Stored data entries:
Lemma effect_fits : fits (endings (s_table s)) (endings (s_table s')) pid cur log x.
Proof.
  destruct session_alive as [Hnz Hnone]. constructor.
  - apply effect_dom.
  - apply effect_endings.
  - split; [eapply endings_known, Hnone | exact Hnz].
  - destruct (so_cur _ _ _ _ _ Hok) as [E|[E0 E]]; [left; exact E | right]. split; [exact E|].
    destruct (le_shows _ _ _ _ _ _ He) as [Hs|[Hs|Hs]].
    + left. exact Hs.
    + unfold preempts in Hs. rewrite (so_start _ _ _ _ _ Hok E0) in Hs. discriminate.
    + right. rewrite terminated_switch by exact Hs. discriminate.
  - intros ev v Hev Hv. cbn in Hev. rewrite (le_event _ _ _ _ _ _ He ev Hev).
    pose proof (so_resume _ _ _ _ _ Hok pid v Hv Hnone) as Hr. unfold resume_pc in Hr. cbn [kernel_of k_table k_cpu] in Hr.
    rewrite Z.eqb_refl in Hr. congruence.
  - intros o Ho. cbn in Ho. destruct (has_software_interrupt_observation (cpu_of s')) eqn:Eq; [|discriminate]. injection Ho as <-.
    assert (Hsome : e <> None).
    { intros E. rewrite (le_quiet _ _ _ _ _ _ He E), (so_quiet _ _ _ _ _ Hok) in Eq. discriminate. }
    split; [exact Hsome|]. intros Hd.
    assert (Hobs : observed_exit (cpu_of s') (exit_code (obs_result (software_interrupt_observation (cpu_of s'))))) by (split; auto).
    destruct (lr_process_terminated r) eqn:Et.
    + destruct (le_ended _ _ _ _ _ _ He Et) as (code & kind & -> & _ & Hcode & _). exists (running_pid (s_table s')), kind.
      split; [apply terminated_switch, Et|]. rewrite lookup_insert_eq. rewrite (Hcode Hsome _ Hobs). reflexivity.
    + destruct (le_kept _ _ _ _ _ _ He Et) as (_ & _ & Hno & _). destruct (Hno Hsome _ Hobs).
  - intros to p t Hs. rewrite switch_known in Hs. destruct (negb _) eqn:Ene; [|discriminate]. injection Hs as <- <- <-.
    apply negb_true_iff, Z.eqb_neq in Ene. split; [congruence|]. split; [apply (le_known _ _ _ _ _ _ He)|].
    destruct (lr_process_terminated r) eqn:Et.
    + split; [|auto]. pose proof (terminated_switch Et) as Hts. rewrite switch_known, (proj2 (Z.eqb_neq _ _)) in Hts by exact Ene.
      injection Hts as -> _. reflexivity.
    + split; [apply andb_false_r|]. intros E0. exfalso. destruct (decide (lm_state m' = RS_Running)) as [Es|Es].
      * destruct (le_next _ _ _ _ _ _ He Es) as [_ Hr]. unfold hasRunningProcess in Hr. rewrite E0 in Hr. discriminate.
      * destruct (le_over _ _ _ _ _ _ He Es). congruence.
Qed.

Lemma clear_table : s_table (clear_observation s') = s_table s' /\ s_preemptive (clear_observation s') = s_preemptive s'.
Proof. unfold clear_observation. destruct (has_software_interrupt_observation _); auto. Qed.

Lemma clear_kernel : kernel_ok (kernel_of s') -> kernel_ok (kernel_of (clear_observation s')).
Proof.
  unfold clear_observation. destruct (has_software_interrupt_observation _); [|auto]. intros [K1 K2 K3 K4 K5]. constructor; assumption.
Qed.

Lemma clear_resume q : resume_pc (kernel_of (clear_observation s')) q = resume_pc (kernel_of s') q.
Proof. unfold clear_observation. destruct (has_software_interrupt_observation _); reflexivity. Qed.

Lemma next_pid_running : next_pid_of pid x = running_pid (s_table s').
Proof. unfold next_pid_of. rewrite switch_known. destruct (negb _) eqn:E; [reflexivity|]. apply negb_false_iff, Z.eqb_eq in E. exact E. Qed.

Lemma count_extend (f : ProcessContextSwitchTraceRecord -> bool) :
  countb f (log_switches (extend pid x log)) = countb f (log_switches log) +
    match sr_switch x with
    | Some (to, p, t) => if f {| cs_lifecycle_step := log_steps log + 1; cs_from_pid := pid; cs_to_pid := to; cs_preempted := p;
                                 cs_caused_by_termination := t |} then 1 else 0
    | None => 0
    end.
Proof.
  unfold extend. cbn [log_switches]. destruct (sr_switch x) as [[[to p] t]|]; [apply countb_snoc | rewrite app_nil_r; lia].
Qed.

Lemma extend_preemptions :
  countb cs_preempted (log_switches (extend pid x log)) = tp_context_switch_count (s_preemptive s') /\
  tp_context_switch_count (s_preemptive s') <= tp_preemption_count (s_preemptive s') <= n + 1.
Proof.
  destruct (so_preemptions _ _ _ _ _ Hok) as [Hc Hb]. rewrite count_extend, Hc.
  destruct (lr_process_terminated r) eqn:Et.
  - rewrite terminated_switch by exact Et. cbn [cs_preempted].
    destruct (le_ended _ _ _ _ _ _ He Et) as (code & kind & _ & _ & _ & _ & _ & -> & _). lia.
  - rewrite switch_known. destruct (kept_counts Et) as [(E1 & E2 & E3)|(E2 & E3)].
    + rewrite E1, Z.eqb_refl, E2, E3. cbn. lia.
    + rewrite E2, E3, (Z.eqb_sym (running_pid (s_table s'))). destruct (pid =? running_pid (s_table s')); cbn [negb cs_preempted].
      * lia.
      * rewrite Z.gtb_ltb, (proj2 (Z.ltb_lt _ _)) by lia. lia.
Qed.

Lemma extend_terminations :
  countb cs_caused_by_termination (log_switches (extend pid x log)) = lm_termination_count m' /\
  lm_termination_count m' = ended_count any ids (endings (s_table s')) /\ lm_termination_count m' <= n + 1.
Proof.
  destruct (so_terminations _ _ _ _ _ Hok) as (Hc & Hcount & Hb). rewrite count_extend, Hc.
  destruct (lr_process_terminated r) eqn:Et.
  - rewrite terminated_switch by exact Et. cbn [cs_caused_by_termination].
    destruct (le_ended _ _ _ _ _ _ He Et) as (code & kind & -> & Hnone & _ & -> & _).
    rewrite ended_count_insert; [|exact Hids | apply (so_ids _ _ _ _ _ Hok), (endings_known _ _ _ Hnone) | exact Hnone].
    pose proof (countb_bounds (ended_with any (endings (s_table s))) ids). unfold ended_count in *.
    rewrite u64_small by words. rewrite Hcount in *. split; [reflexivity|]. split; [reflexivity | lia].
  - destruct (le_kept _ _ _ _ _ _ He Et) as (-> & -> & _ & _). rewrite switch_known, Et.
    destruct (negb _); cbn [cs_caused_by_termination]; rewrite Z.add_0_r; split; [reflexivity | | reflexivity | ]; (split; [exact Hcount | lia]).
Qed.

Lemma extend_faults : lm_fault_count m' = ended_count faulted ids (endings (s_table s')).
Proof.
  pose proof (so_faults _ _ _ _ _ Hok) as Hf. destruct (so_terminations _ _ _ _ _ Hok) as (_ & Hcount & Hb).
  destruct (lr_process_terminated r) eqn:Et.
  - destruct (le_ended _ _ _ _ _ _ He Et) as (code & kind & -> & Hnone & _ & _ & -> & _).
    rewrite ended_count_insert; [|exact Hids | apply (so_ids _ _ _ _ _ Hok), (endings_known _ _ _ Hnone) | exact Hnone].
    assert (Hle : ended_count faulted ids (endings (s_table s)) <= ended_count any ids (endings (s_table s))).
    { apply countb_le. intros q. unfold ended_with. destruct (_ !! q) as [[[c k]|]|]; auto. }
    pose proof (countb_bounds (ended_with faulted (endings (s_table s))) ids). unfold ended_count in *.
    rewrite Hf. case_bool_decide; [apply u64_small; words | lia].
  - destruct (le_kept _ _ _ _ _ _ He Et) as (-> & -> & _ & _). exact Hf.
Qed.

Lemma session_extend : session_ok (n + 1) m' (clear_observation s') (extend pid x log) (running_pid (s_table s')).
Proof.
  destruct clear_table as [Ht Hp]. destruct session_steps as [Hls H0]. constructor; rewrite ?Ht, ?Hp.
  - rewrite <- next_pid_running. eapply log_extend; [exact (so_log _ _ _ _ _ Hok) | exact effect_fits].
  - left. reflexivity.
  - intros E. lia.
  - apply He.
  - intros q. rewrite effect_dom. apply (so_ids _ _ _ _ _ Hok).
  - unfold clear_observation. destruct (has_software_interrupt_observation (cpu_of s')) eqn:E; [reflexivity | exact E].
  - intros q v Hq Hn'. rewrite clear_resume.
    assert (Hq0 : q <> 0).
    { apply endings_known, endings_dom in Hn' as [b Hb]. apply (running_nonzero _ (le_table _ _ _ _ _ _ He) _ _ Hb). }
    rewrite (le_resume _ _ _ _ _ _ He q Hq0 Hn').
    assert (Hn0 : endings (s_table s) !! q = Some None).
    { pose proof (endings_known _ _ _ Hn') as Hd. rewrite effect_dom in Hd. apply elem_of_dom in Hd as [[c|] Hc]; [|exact Hc].
      apply effect_endings in Hc. congruence. }
    unfold extend in Hq. cbn [log_execution sr_event step_record] in Hq. destruct e as [ev|].
    + rewrite pcs_after_snoc in Hq. cbn [et_pid et_event] in Hq. destruct (decide (q = pid)) as [->|Hne].
      * rewrite lookup_insert_eq in Hq. rewrite Z.eqb_refl. congruence.
      * rewrite lookup_insert_ne in Hq by congruence. rewrite (proj2 (Z.eqb_neq _ _)) by exact Hne.
        apply (so_resume _ _ _ _ _ Hok); assumption.
    + rewrite app_nil_r in Hq. apply (so_resume _ _ _ _ _ Hok); assumption.
  - intros Es. destruct (le_next _ _ _ _ _ _ He Es) as [Hk Hr]. split; [apply clear_kernel, Hk | exact Hr].
  - intros Es. apply (le_over _ _ _ _ _ _ He Es).
  - apply extend_preemptions.
  - apply extend_terminations.
  - apply extend_faults.
Qed.

End extending.

(** ** The loop *)

Lemma acknowledge_all_idle fuel vector source c :
  InterruptController_hasPending_for c vector source = false -> acknowledge_all fuel vector source c = (Ret tt, c).
Proof. intros E. destruct fuel; [reflexivity|]. cbn [acknowledge_all]. rewrite bind_run. unfold get. cbv beta iota. rewrite E. reflexivity. Qed.

(** Only the interrupt controller changes. *)
Record discarded s s1 : Prop := {
  di_table : s_table s1 = s_table s /\ s_scheduler s1 = s_scheduler s /\ s_preemptive s1 = s_preemptive s;
  di_cpu : cpu_of s1 = cpu_of s;
  di_pending : timer_pending s = false -> timer_pending s1 = false;
}.

Lemma discard_keeps u s s1 : discardCompletionTimerRequest s = (Ret u, s1) -> discarded s s1.
Proof.
  intros E. unfold discardCompletionTimerRequest, get in E. rewrite bind_run in E. cbv beta iota zeta in E.
  unfold on_machine, on_world, on_controller, zoom in E.
  destruct (acknowledge_all _ _ _ _) as [[v|e] c] eqn:Ea; [|discriminate E]. injection E as <- <-.
  constructor; cbn; [auto | reflexivity |]. intros Hp. unfold timer_pending in *. cbn [s_preemptive s_machine world].
  rewrite acknowledge_all_idle in Ea by exact Hp. injection Ea as <- <-. unfold controller_at, timer_at in *.
  cbn [set_controllers controllers timers]. rewrite lookup_total_insert_eq. exact Hp.
Qed.

(** The CPU is told to halt. *)
Definition halt_cpu s : System H :=
  mkSystem (set_mstate (setHalted true) (s_machine s)) (s_table s) (s_scheduler s) (s_preemptive s).

Lemma prepared_ok n m s s1 log cur : session_ok n m s log cur -> discarded s s1 -> session_ok n m (halt_cpu s1) log cur.
Proof.
  intros [S1 S2 S3 S4 S5 S6 S7 S8 S9 S10 S11 S12] [(Ht & Hs & Hp) Hc Hpend]. constructor; cbn [halt_cpu s_table s_preemptive]; rewrite ?Ht, ?Hp; try assumption.
  - intros E. apply Hpend, S3, E.
  - cbn. rewrite Hc. exact S6.
  - intros q v Hq Hn. rewrite <- (S7 q v Hq Hn). unfold resume_pc. cbn. rewrite Ht, Hc. reflexivity.
  - intros Es. destruct (S8 Es) as [[K1 K2 K3 K4 K5] Hr]. split; [|exact Hr].
    constructor; cbn in *; rewrite ?Ht, ?Hc; assumption.
Qed.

**Directions for this task**
Begin with the line that contains "Lemma discard_keeps u" and set down each line exactly until the records above end, including the final line.

**Completed exercise**
Lemma discard_keeps u s s1 : discardCompletionTimerRequest s = (Ret u, s1) -> discarded s s1.
Proof.
  intros E. unfold discardCompletionTimerRequest, get in E. rewrite bind_run in E. cbv beta iota zeta in E.
  unfold on_machine, on_world, on_controller, zoom in E.
  destruct (acknowledge_all _ _ _ _) as [[v|e] c] eqn:Ea; [|discriminate E]. injection E as <- <-.
  constructor; cbn; [auto | reflexivity |]. intros Hp. unfold timer_pending in *. cbn [s_preemptive s_machine world].
  rewrite acknowledge_all_idle in Ea by exact Hp. injection Ea as <- <-. unfold controller_at, timer_at in *.
  cbn [set_controllers controllers timers]. rewrite lookup_total_insert_eq. exact Hp.
Qed.

(** The CPU is told to halt. *)
Definition halt_cpu s : System H :=
  mkSystem (set_mstate (setHalted true) (s_machine s)) (s_table s) (s_scheduler s) (s_preemptive s).

Lemma prepared_ok n m s s1 log cur : session_ok n m s log cur -> discarded s s1 -> session_ok n m (halt_cpu s1) log cur.
Proof.
  intros [S1 S2 S3 S4 S5 S6 S7 S8 S9 S10 S11 S12] [(Ht & Hs & Hp) Hc Hpend]. constructor; cbn [halt_cpu s_table s_preemptive]; rewrite ?Ht, ?Hp; try assumption.
  - intros E. apply Hpend, S3, E.
  - cbn. rewrite Hc. exact S6.
  - intros q v Hq Hn. rewrite <- (S7 q v Hq Hn). unfold resume_pc. cbn. rewrite Ht, Hc. reflexivity.
  - intros Es. destruct (S8 Es) as [[K1 K2 K3 K4 K5] Hr]. split; [|exact Hr].
    constructor; cbn in *; rewrite ?Ht, ?Hc; assumption.
Qed.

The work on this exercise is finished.